On one of his many quests for souls in the jungles of southern Venezuela, Monsignor de Ferrari paused one day beneath a giant cedar tree. Looking up into the branches, he saw two marvelous beings. Enticed down, they turned out to be children of not more than twelve or thirteen.

They were unusual children: their arms reached to their ankles, their heads were in the shape of pears. Their savage mouths gave even the good Monsignor pause. In their hands, as weapons, they carried sharp, long thorns of the támara tree. They spoke no recognizable language. But they could speak in pantomime, and De Ferrari could understand them.

Apparently their tribe, the Kirika Indians, had been set upon by the predatory Guahibos. Their village had been burned, the men killed, the women and children taken prisoner. Only they had escaped.

Monsignor de Ferrari packed the pair on a raft, started off down river with them and several other jungle children for his mission school.
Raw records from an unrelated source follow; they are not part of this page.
(** C4 (as amended): with cached 1-minute bars present for the requested
    range, [handleGetData] issues the early historical refetch exactly when
    the earliest cached timestamp minus the requested start exceeds 3 days,
    and the late historical refetch exactly when the requested end lies
    after the latest cached timestamp and either the caller gave an explicit
    end_time or the requested end minus the latest cached timestamp exceeds
    3 hours. *)
Theorem handleGetData_refetch_cushions (db : Db.Candles) symbol startMs endMs
    end_time save_cache earliest latest :
  let cached := Db.getCached1mCandles db symbol startMs endMs false in
  let calls :=
    acqCalls (acquire1m fetchHistorical fetchLive insertFails db symbol startMs endMs
                end_time true save_cache) in
  cached <> [] -> isEarliest cached earliest -> isLatest cached latest ->
  ((exists s e, HistoricalEarly s e ∈ calls) <->
     earliest - startMs > threeDaysMs) /\
  ((exists s e, HistoricalLate s e ∈ calls) <->
     latest < endMs /\
     (endIsNow end_time = false \/ endMs - latest > threeHoursMs)) /\
  (forall s e, HistoricalEarly s e ∈ calls ->
     s = startMs /\ e = earliest - 60000) /\
  (forall s e, HistoricalLate s e ∈ calls ->
     s = latest + 60000 /\ e = endMs).
Proof.
  intros cached calls Hne He Hl.
  destruct cached as [|c r] eqn:Hcached; [contradiction|].
  destruct (acquire1m_cached_calls db symbol startMs endMs end_time save_cache
              c r Hcached) as (live & Hcalls & Hlive).
  subst calls. rewrite Hcalls.
  rewrite (isEarliest_unique _ _ _ (earliestOf_spec c r) He).
  rewrite (isLatest_unique _ _ _ (latestOf_spec c r) Hl).
  clear Hcalls Hcached He Hl.
  assert (Hearly : forall s e,
            HistoricalEarly s e ∈ earlyCalls startMs earliest
              ++ lateCalls endMs end_time latest ++ live <->
            HistoricalEarly s e ∈ earlyCalls startMs earliest).
  { intros s e. rewrite !elem_of_app. split; [|auto].
    intros [H | [H | H]]; [exact H | |].
    - exfalso. exact (early_notin_lateCalls _ _ _ _ _ H).
    - destruct (Hlive _ H) as (? & ? & ?). discriminate. }
  assert (Hlate : forall s e,
            HistoricalLate s e ∈ earlyCalls startMs earliest
              ++ lateCalls endMs end_time latest ++ live <->
            HistoricalLate s e ∈ lateCalls endMs end_time latest).
  { intros s e. rewrite !elem_of_app. split; [|auto].
    intros [H | [H | H]]; [| exact H |].
    - exfalso. exact (late_notin_earlyCalls _ _ _ _ H).
    - destruct (Hlive _ H) as (? & ? & ?). discriminate. }
  split; [|split; [|split]].
  - split.
    + intros (s & e & H). apply Hearly, early_in_earlyCalls in H. tauto.
    + intros H. exists startMs, (earliest - 60000).
      apply Hearly, early_in_earlyCalls. auto.
  - split.
    + intros (s & e & H). apply Hlate, late_in_lateCalls in H. tauto.
    + intros H. exists (latest + 60000), endMs.
      apply Hlate, late_in_lateCalls. auto.
  - intros s e H. apply Hearly, early_in_earlyCalls in H. tauto.
  - intros s e H. apply Hlate, late_in_lateCalls in H. tauto.
Qed.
In the night, the Kirikas leapt upon a sleeping child. An awakened missionary collared them, saw that támara thorns were in their hands. Thereafter, the Kirikas were bound to the raft with stout ropes.

Some nights later, when the expedition had moved ashore, Monsignor de Ferrari was startled from his sleep by the eerie screams of a howling dog. With his Indian helpers he set off in the direction of the howls. On the ground they found the disemboweled body of the Monsignor’s favorite dog. Its eyes had been plucked; its belly had been ripped. Regretfully, the priest concluded that his Kirika charges had done the deed.

Shaken but still hopeful, De Ferrari took the children on to the mission school at Puerto Ayacucho. They stole clothes, tried to set fire to the buildings. One night they stole away. They were not seen again.

Long afterward, explorers picking their way through the jungle would come upon the gouged bodies of animals, eyes torn and bellies punctured. People hearing of these things assumed that the children from the cedar tree were vampires.